Deep sleep also appears critical for brain health over the long term. Reduced slow-wave activity is associated with a buildup of beta-amyloid, the protein linked to Alzheimer’s disease. The brain’s waste clearance system is most active during this stage, flushing out metabolic byproducts that accumulate during waking hours.
You get most of your deep sleep in the first half of the night. The earliest sleep cycles are heavy on N3, which is one reason the first few hours of sleep feel the most restorative.
REM Sleep: Active Brain, Paralyzed Body
REM sleep accounts for roughly 25% of total sleep time. Your brain becomes highly active during this stage, with electrical patterns that closely resemble wakefulness. Your eyes move rapidly beneath your lids, driven by waves of electrical activity that originate in the brainstem and activate emotional and sensory circuits. This is when most vivid dreaming occurs.
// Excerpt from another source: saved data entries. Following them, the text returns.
(** * hydrojudge: the default judge strategy

    A shallow embedding of [packages/hydrojudge/src/judge/default.ts]:
    the per-case runner [judgeCase] and the compile stage wired into the
    flow engine by [judge].

    The TypeScript code is asynchronous and talks to collaborators that
    live outside the file (the sandbox, the checker registry, the flow
    engine, methods of the judge context).  It is embedded as explicit
    state passing: a computation takes the current state (the mutable
    judge context, the state of the collaborators, and a log of the calls
    made so far) and gives an outcome (a value or a thrown error) and the
    next state.  JavaScript numbers are integers here ([Z]); objects used
    as dictionaries are finite maps. *)

From Stdlib Require Import ZArith Lia.
From stdpp Require Import base decidable option list strings gmap pretty.

Local Open Scope Z_scope.

(** ** Data model *)

(** Modelled from the spec: the [STATUS] table of
    [@hydrooj/utils/lib/status], whose source is not part of the two
    files.  The judge names five verdicts; every other constant of the
    table (the "checker-reported variants") is [STATUS_OTHER]. *)
Inductive Status : Type :=
  | STATUS_ACCEPTED
  | STATUS_WRONG_ANSWER
  | STATUS_TIME_LIMIT_EXCEEDED
  | STATUS_MEMORY_LIMIT_EXCEEDED
  | STATUS_RUNTIME_ERROR
  | STATUS_OTHER (value : Z).

Global Instance Status_eq_dec : EqDecision Status.
Proof. solve_decision. Defined.

(** What a case result carries as its message: the judge initialises it to
    the empty string, takes a Signal Table entry (a lookup that may find
    nothing, giving [undefined]), builds the template object
    [{ message, params }], or passes on what the checker gave. *)
Inductive Message : Type :=
  | MsgString (text : string)
  | MsgTemplate (message : string) (params : list Z)
  | MsgUndefined.

(** A sandbox file reference: [{ src }], [{ fileId }] or [{ content }]. *)
Inductive CopyInFile : Type :=
  | Src (src : string)
  | FileIdRef (fileId : string)
  | Content (content : string).

Record NormalizedCase : Type := {
  c_id : Z;
  c_input : string;
  c_output : string;
  c_time : Z;      (* milliseconds *)
  c_memory : Z;    (* kilobytes *)
  c_score : Z
}.

Record SubTask : Type := {
  sub_id : Z;
  sub_cases : list NormalizedCase
}.

Record ContextSubTask : Type := {
  subtask : SubTask
}.

(** A compiled program in the sandbox ([ctx.execute], [ctx.checker]). *)
Record Executable : Type := {
  exe_execute : string;
  exe_copyIn : option (gmap string CopyInFile)
}.

Record LangConfig : Type := {
  address_space_limit : option bool;
  process_limit : option Z
}.

Record Config : Type := {
  cfg_filename : string;
  cfg_checker_type : string;
  cfg_checker : string;
  cfg_detail : option bool;
  cfg_subtasks : list SubTask
}.

Record Request : Type := {
  rejudged : bool
}.

(** The judge context: request-scoped, shared by all the cases of a
    submission, mutated in place by the judge. *)
Record Context : Type := {
  ctx_lang : string;
  ctx_code : string;
  ctx_input : string;
  ctx_execute : Executable;
  ctx_checker : Executable;
  ctx_config : Config;
  ctx_env : gmap string string;
  ctx_rerun : Z;
  ctx_analysis : bool;
  ctx_request : Request
}.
At the same time, your voluntary muscles are essentially paralyzed. This temporary muscle atonia is a protective mechanism: it prevents you from physically acting out your dreams. When this system malfunctions, the result is REM sleep behavior disorder, where people kick, punch, or shout during dreams.
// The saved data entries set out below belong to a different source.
(** * The gathering web scraper: LinkScraper and Application

    A shallow embedding of [links-scraper.js] (class [LinkScraper]) and of
    [application.js] (class [Application]), and the properties of the link
    extractor, the calendar intersection, the showtime collector, the
    reservation authenticator, the availability reconciler and the final
    assembly.

    - JavaScript strings are sequences of code units below 256, written as
      [string]; numbers are integers or [NaN].
    - [fetch] and JSDOM are the environment: a record [World] gives the
      answer of every request and the result of every DOM query.
    - An [async] method is a computation that threads the trace of requests
      and console lines and either returns or throws. *)

From Stdlib Require Import List String Ascii ZArith Lia Bool Arith.
From Stdlib Require Import Permutation Sorted DecimalString.
From Stdlib Require DecimalPos.
Import ListNotations.
Open Scope string_scope.

(** ** The JavaScript built-ins the two classes call *)

Module JS.

(** The double quote and the line feed, by code. *)
Definition dquote : string := String "034"%char EmptyString.
Definition newline : string := String "010"%char EmptyString.

(** *** Numbers *)

(** A number is an integer or [NaN]. Integers are exact: the rounding of
    integers beyond [MAX_SAFE_INTEGER] to doubles is not modelled, and
    numbers with a fraction and the infinities have no place here. What is
    proved of a number that the program prints or reads back is proved
    within these bounds. *)
Inductive number : Type :=
| NaN
| Num (z : Z).

(** [Number.MAX_SAFE_INTEGER], 2^53 - 1: up to it every integer is a double,
    and is printed with all its digits. *)
Definition MAX_SAFE_INTEGER : Z := 9007199254740991.

(** [a === b] on numbers: [NaN] equals nothing, itself included. *)
Definition strict_eq (a b : number) : bool :=
  match a, b with
  | Num x, Num y => Z.eqb x y
  | _, _ => false
  end.

(** [a !== b]. *)
Definition strict_neq (a b : number) : bool := negb (strict_eq a b).

(** [a + k] for an integer constant [k]. *)
Definition plus (a : number) (k : Z) : number :=
  match a with
  | NaN => NaN
  | Num x => Num (x + k)
  end.

(** [n.toString()], also what a template literal prints for a number. *)
Definition number_toString (a : number) : string :=
  match a with
  | NaN => "NaN"
  | Num z => NilZero.string_of_int (Z.to_int z)
  end.

(** *** Characters *)

Definition code (c : ascii) : nat := nat_of_ascii c.

(** White space of [parseInt] and [Number] among the code units below 256:
    TAB, LF, VT, FF, CR, SP and NBSP. *)
Definition isWhiteSpace (c : ascii) : bool :=
  let n := code c in
  (((9 <=? n) && (n <=? 13)) || (n =? 32) || (n =? 160))%nat.

(** The value of a digit in radix up to 16. *)
Definition digitValue (c : ascii) : option Z :=
  let n := code c in
  if ((48 <=? n) && (n <=? 57))%nat then Some (Z.of_nat (n - 48))
  else if ((97 <=? n) && (n <=? 102))%nat then Some (Z.of_nat (n - 87))
  else if ((65 <=? n) && (n <=? 70))%nat then Some (Z.of_nat (n - 55))
  else None.

Definition digitIn (radix : Z) (c : ascii) : option Z :=
  match digitValue c with
  | Some d => if (d <? radix)%Z then Some d else None
  | None => None
  end.

(** [c.toLowerCase()] for one code unit: A-Z, and the Latin-1 capitals
    (192-222 but the multiplication sign 215). *)
Definition lowerChar (c : ascii) : ascii :=
  let n := code c in
  if (((65 <=? n) && (n <=? 90))
      || ((192 <=? n) && (n <=? 222) && negb (n =? 215)))%nat
  then ascii_of_nat (n + 32)
  else c.

(** *** Strings *)

(** [s.toLowerCase()]. *)
Fixpoint toLowerCase (s : string) : string :=
  match s with
  | EmptyString => EmptyString
  | String c r => String (lowerChar c) (toLowerCase r)
  end.

(** [s.startsWith(p)]. *)
Fixpoint startsWith (s p : string) : bool :=
  match p with
  | EmptyString => true
  | String a p' =>
      match s with
      | EmptyString => false
      | String b s' => Ascii.eqb a b && startsWith s' p'
      end
  end.

Fixpoint drop (n : nat) (s : string) : string :=
  match n, s with
  | O, _ => s
  | S _, EmptyString => EmptyString
  | S k, String _ r => drop k r
  end.

Fixpoint take (n : nat) (s : string) : string :=
  match n, s with
  | O, _ => EmptyString
  | S _, EmptyString => EmptyString
  | S k, String c r => String c (take k r)
  end.

(** [s.slice(a, b)] and [s.slice(a)] for indices that are not negative. *)
Definition slice (a b : nat) (s : string) : string := take (b - a) (drop a s).
Definition sliceFrom (a : nat) (s : string) : string := drop a s.

(** [s.split(c)[0]] for a separator of one character: what stands before
    the first [c], the whole string when there is none. *)
Fixpoint splitHead (c : ascii) (s : string) : string :=
  match s with
  | EmptyString => EmptyString
  | String a r => if Ascii.eqb a c then EmptyString else String a (splitHead c r)
  end.

Fixpoint repeatChar (c : ascii) (n : nat) : string :=
  match n with
  | O => EmptyString
  | S k => String c (repeatChar c k)
  end.

(** [s.padStart(n, c)] for a filler of one character. *)
Definition padStart (n : nat) (c : ascii) (s : string) : string :=
  repeatChar c (n - String.length s) ++ s.

(** [a.join(sep)]. *)
Definition join (sep : string) (a : list string) : string := String.concat sep a.

Fixpoint trimStart (s : string) : string :=
  match s with
  | EmptyString => EmptyString
  | String c r => if isWhiteSpace c then trimStart r else s
  end.

(** Removes the white space at the end. *)
Fixpoint trimEnd (s : string) : string :=
  match s with
  | EmptyString => EmptyString
  | String c r =>
      match trimEnd r with
      | EmptyString => if isWhiteSpace c then EmptyString else String c EmptyString
      | r' => String c r'
      end
  end.

(** The digits in [radix] at the start of [s], as a number, with how many
    there are: [acc] is the value read so far. *)
Fixpoint readDigits (radix : Z) (s : string) (acc : Z) (n : nat) : Z * nat * string :=
  match s with
  | EmptyString => (acc, n, s)
  | String c r =>
      match digitIn radix c with
      | Some d => readDigits radix r (acc * radix + d)%Z (S n)
      | None => (acc, n, s)
      end
  end.

(** The sign at the start of [s], and the rest. *)
Definition readSign (s : string) : Z * string :=
  match s with
  | String c r =>
      if Ascii.eqb c "-" then ((-1)%Z, r)
      else if Ascii.eqb c "+" then (1%Z, r)
      else (1%Z, s)
  | EmptyString => (1%Z, s)
  end.

(** A [0] and one of the two letters [l], [u] at the start of [s]: what
    follows them. *)
Definition radixPrefix (l u : ascii) (s : string) : option string :=
  match s with
  | String a (String b r) =>
      if Ascii.eqb a "0" && (Ascii.eqb b l || Ascii.eqb b u) then Some r else None
  | _ => None
  end.

(** [parseInt(s)], no radix given: white space, a sign, [0x] or [0X] for
    radix 16, then the longest run of digits; [NaN] when there is no
    digit. What follows the digits is ignored. *)
Definition parseInt (s : string) : number :=
  let '(sign, s1) := readSign (trimStart s) in
  let '(radix, s2) :=
    match radixPrefix "x" "X" s1 with
    | Some r => (16%Z, r)
    | None => (10%Z, s1)
    end in
  match readDigits radix s2 0%Z 0 with
  | (_, O, _) => NaN
  | (v, S _, _) => Num (sign * v)
  end.

(** All of [s] as digits in [radix]; [NaN] when [s] is empty or has
    another character. *)
Definition allDigits (radix : Z) (s : string) : number :=
  match readDigits radix s 0%Z 0 with
  | (v, S _, EmptyString) => Num v
  | _ => NaN
  end.

(** A decimal integer with its sign. *)
Definition signedDecimal (s : string) : number :=
  let '(sign, r) := readSign s in
  match allDigits 10 r with
  | Num v => Num (sign * v)
  | NaN => NaN
  end.

(** [Number(s)] for a string: white space is trimmed at both ends, the
    empty string is 0, then a numeral in radix 16, 8 or 2 ([0x], [0o],
    [0b], no sign) or a signed decimal integer. Numerals with a fraction
    or an exponent and [Infinity] have no value here: the sites' hours and
    option values are integers, and such a string reads as [NaN]. *)
Definition Number (s : string) : number :=
  let t := trimEnd (trimStart s) in
  match t with
  | EmptyString => Num 0
  | _ =>
      match radixPrefix "x" "X" t, radixPrefix "o" "O" t, radixPrefix "b" "B" t with
      | Some r, _, _ => allDigits 16 r
      | None, Some r, _ => allDigits 8 r
      | None, None, Some r => allDigits 2 r
      | None, None, None => signedDecimal t
      end
  end.

(** *** Values of JSON fields and of properties that may be missing *)

Inductive value : Type :=
| VUndefined
| VNull
| VBool (b : bool)
| VNumber (n : number)
| VString (s : string).

(** [v !== 0]: false for the number 0 only. *)
Definition notZero (v : value) : bool :=
  match v with
  | VNumber (Num z) => negb (Z.eqb z 0)
  | _ => true
  end.

(** What a template literal prints for a value that is a string or
    [undefined]. *)
Definition show (o : option string) : string :=
  match o with
  | Some s => s
  | None => "undefined"
  end.

(** *** Arrays and sets of strings *)

Definition includes (a : list string) (x : string) : bool :=
  existsb (String.eqb x) a.

(** A [Set] of strings keeps its elements in insertion order. *)
Definition Set_add (s : list string) (x : string) : list string :=
  if includes s x then s else s ++ [x].

(** [[...new Set(a)]]: the elements of [a], each at its first place. *)
Definition Set_of (a : list string) : list string := fold_left Set_add a [].

Fixpoint insert (x : string) (a : list string) : list string :=
  match a with
  | [] => [x]
  | y :: r => if String.leb x y then x :: a else y :: insert x r
  end.

(** [a.sort()] with the default comparison, the order of code units. The
    order is total and only equal strings compare equal, so the sorted
    array does not depend on the algorithm. *)
Definition sort (a : list string) : list string := fold_right insert [] a.

End JS.

(** ** The environment: HTTP, the DOM, the console *)

Module Env.

(** What [fetch] is given. *)
Record request : Type := {
  url : string;
  method : string;
  headers : list (string * string);
  body : option string;
  redirect : string
}.

(** One object of the array the cinema's [check] endpoint answers with. *)
Record entry : Type := {
  status : JS.value;
  time : JS.value
}.

(** An exception: its kind and its message. *)
Inductive error : Type :=
| TypeError (message : string)
| SyntaxError (message : string).

Definition message_of (e : error) : string :=
  match e with
  | TypeError m => m
  | SyntaxError m => m
  end.

(** A response: its headers (lower-case names, one entry per name, as
    [Headers.get] reads them), its body as text, and its body as JSON: an
    array of [{status, time}] objects, or the error of [json()] for any
    other body. *)
Record response : Type := {
  resp_headers : list (string * string);
  resp_text : string;
  resp_json : error + list entry
}.

(** An [option] element of a [select]: its [value] and its [textContent]. *)
Record option_element : Type := {
  value : string;
  text : string
}.

(** What the run does to the outside, in order. *)
Inductive event : Type :=
| Fetch (rq : request)
| ConsoleLog (line : string)
| ConsoleError (line : string).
REM sleep is heavily involved in emotional processing and certain types of memory, particularly procedural memory (how to do things) and creative problem-solving. Unlike deep sleep, REM periods get longer as the night goes on. Your final sleep cycles before waking are dominated by REM, which is why you’re more likely to remember a dream if you wake up naturally in the morning.
How Sleep Cycles Shift Overnight
A single sleep cycle moves through N1, N2, N3, and then REM, taking roughly 80 to 100 minutes to complete. But the composition of each cycle changes as the night progresses. Early cycles are rich in deep sleep and contain only brief REM periods. Later cycles flip that ratio: deep sleep largely disappears, and REM periods grow longer, sometimes lasting 30 to 45 minutes by the final cycle.
This architecture explains why cutting sleep short has specific consequences. If you sleep only four or five hours, you’ll get most of your deep sleep but miss a large portion of your REM sleep. If you have trouble falling asleep and don’t drift off until late, you might still get adequate REM but lose the deep sleep that concentrates in early cycles.
How Sleep Stages Change With Age
Babies spend a far greater proportion of their sleep in REM than adults do, roughly 50% compared to 25%. This is thought to support the rapid brain development happening in infancy.
As people age, the most notable change is a decline in deep sleep. Older adults spend less time in N3, which is one reason they tend to wake more often during the night. Lighter sleep means the brain is more easily pulled back to consciousness by pain, noise, or a full bladder. The total amount of REM sleep also decreases somewhat, though the reduction in deep sleep is typically more pronounced and more consequential for feeling rested.
This shift doesn’t mean older adults need less sleep. It means they often have to spend more time in bed to accumulate enough restorative sleep, and they may benefit from conditions that protect whatever deep sleep they still get: a cool, dark room, consistent sleep timing, and limited alcohol, which suppresses both N3 and REM.